Hey, welcome to the board. There are some HK aficionados onboard. I am sure they'll help U as soon as they see this


----------



## Blkhawk73 (Sep 2, 2006)

As an aficionado of Hk pistols, welcome to the club. What is this holster for, concealed carry, range wear, woods walking, etc? I believe the Blackhawk stuff is all the plastic/kydex stuff. Personally I don't like it. Besides lacking all character it seems a bit more bulky than good leather. I can certainly understand it's durability though. To some finish wear is a concern and I'd think the harder kydex would be a bit more abrasive than leather. Not sure though. 
Persoanlly, most all of my leather is by Mitch Rosen. Outstanding fit and workmanship.
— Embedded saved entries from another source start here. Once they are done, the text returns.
(** ** A sample store

    One invoice of 100.00 with two payments (25.00 and 15.50) and a payment
    of another invoice; three stock movements (+5 and -2 for product 1, +7
    for product 2); two images of product 1, the first one primary; the
    clock at 2024-03-05 07:08:09. *)

Definition sample_world : World :=
  mkWorld
    {[ 1 := mkInvoice (Some 1) "INV-20240101120000" "sent"
                      (Date.mk 2024 2 1) (Decimal.mk 10000 (-2)) ]}
    ∅
    {[ 1 := mkPayment (Some 1) "PAY-20240110093000" 1 (Decimal.mk 2500 (-2));
       2 := mkPayment (Some 2) "PAY-20240120101500" 1 (Decimal.mk 1550 (-2));
       3 := mkPayment (Some 3) "PAY-20240121080000" 2 (Decimal.mk 999 (-2)) ]}
    {[ 1 := mkInventoryItem (Some 1) 1 5;
       2 := mkInventoryItem (Some 2) 1 (-2);
       3 := mkInventoryItem (Some 3) 2 7 ]}
    {[ 1 := mkProductImage (Some 1) 1 true;
       2 := mkProductImage (Some 2) 1 false ]}
    ∅
    (DateTime.mk 2024 3 5 7 8 9 0).

Definition sample_invoice : Invoice :=
  mkInvoice (Some 1) "INV-20240101120000" "sent"
            (Date.mk 2024 2 1) (Decimal.mk 10000 (-2)).

Definition sample_product : Product :=
  mkProduct (Some 1) (Decimal.mk 300 (-2)) (Decimal.mk 400 (-2)) 5.

(** A line of 3.00 units at 12.50 with 10.00 percent discount. *)
Definition sample_item : InvoiceItem :=
  mkInvoiceItem None 1 (Decimal.mk 300 (-2)) (Decimal.mk 1250 (-2))
                (Decimal.mk 1000 (-2)) (Decimal.mk 0 (-2)).

(** ** Further methods of the applications *)

(** What else the code below can raise. *)
Inductive PyError : Type :=
  | KeyError (key : string)
  | SerializerValidationError (msg : string)
  | RecursionError
  | DoesNotExist.

(** [a > b] on datetimes *)
Definition DateTime_gtb (a b : DateTime.t) : bool :=
  match tuple_cmp (DateTime.fields a) (DateTime.fields b) with
  | Gt => true
  | _ => false
  end.

(** accounts.PasswordResetToken *)
Record PasswordResetToken : Type := mkPasswordResetToken {
  token : string;
  expires_at : DateTime.t;
  is_used : bool
}.

(** [PasswordResetToken.is_expired] *)
Definition PasswordResetToken_is_expired (self : PasswordResetToken) : M bool :=
  let* t := timezone_now in
  ret (DateTime_gtb t (expires_at self)).

(** [s.split(sep)] for a separator of one character: never empty. *)
Fixpoint split (sep : ascii) (s : string) : list string :=
  match s with
  | EmptyString => [EmptyString]
  | String c s' =>
      if Ascii.eqb c sep then EmptyString :: split sep s'
      else match split sep s' with
           | h :: t => String c h :: t
           | [] => [String c EmptyString]
           end
  end.

(** [sep.join(parts)] *)
Fixpoint join (sep : string) (parts : list string) : string :=
  match parts with
  | [] => EmptyString
  | [p] => p
  | p :: rest => (p ++ sep ++ join sep rest)%string
  end.

(** The two keys of [request.META] that [get_client_ip] reads. *)
Record RequestMeta : Type := mkRequestMeta {
  HTTP_X_FORWARDED_FOR : option string;
  REMOTE_ADDR : option string
}.

(** [LoginView.get_client_ip] (accounts/views.py) *)
Definition get_client_ip (meta : RequestMeta) : option string :=
  match HTTP_X_FORWARDED_FOR meta with
  | Some x_forwarded_for =>
      if nonempty x_forwarded_for then
        match split "," x_forwarded_for with
        | ip :: _ => Some ip
        | [] => None
        end
      else REMOTE_ADDR meta
  | None => REMOTE_ADDR meta
  end.

(** A value of a serializer's data dictionary. *)
Inductive Value : Type :=
  | VNone
  | VInstance (key : Z)
  | VStr (s : string)
  | VBool (b : bool).

(** [bool(v)] *)
Definition Value_truthy (v : Value) : bool :=
  match v with
  | VNone => false
  | VInstance _ => true
  | VStr s => nonempty s
  | VBool b => b
  end.

(** [data.get(key)]: [None] for a missing key. *)
Definition dict_get (data : gmap string Value) (key : string) : Value :=
  match data !! key with
  | Some v => v
  | None => VNone
  end.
Actually use one of his for my full size USP40. It does come with a higher price but since you didn't skimp on the gun, why skimp on the holster. 
Besides that though, knowing what the intentons are would be a help.


----------



## 10mm Sonny (Jan 5, 2007)

I got an Uncle Mike's Kydex paddle holster for my full size USP.


----------



## Spenser (Nov 6, 2006)

Try a Galco Concealable for that model. Seems to work rather well, if you like that particular belt holster design. I'm not wild about kydex, since there's no "give" to it whatsoever. Leather will flex a bit, yet still have enough rigidity to hold its shape.


----------



## lumbermill (Jan 5, 2007)

Thank you all for your replies. The holster would be used for open carry, woods walking, range time, etc. My concealed carry weapon is a revolver, for now. I did like the quick and smooth draw on the blackhawk that I tried with my brother-in-laws XD. But then again, the fiber optic front sight on this pistol doesn't get along with the FOBUS very well. I'll check out all the options that you all have given so far. Thanks again.


----------



## -gunut- (May 8, 2006)

One of the best holsters our there for the USP series are comp-tac made. I have one and love it. I also have a IWB one on the way. You will find that this is how most carry a USP.

http://comp-tac.com/


----------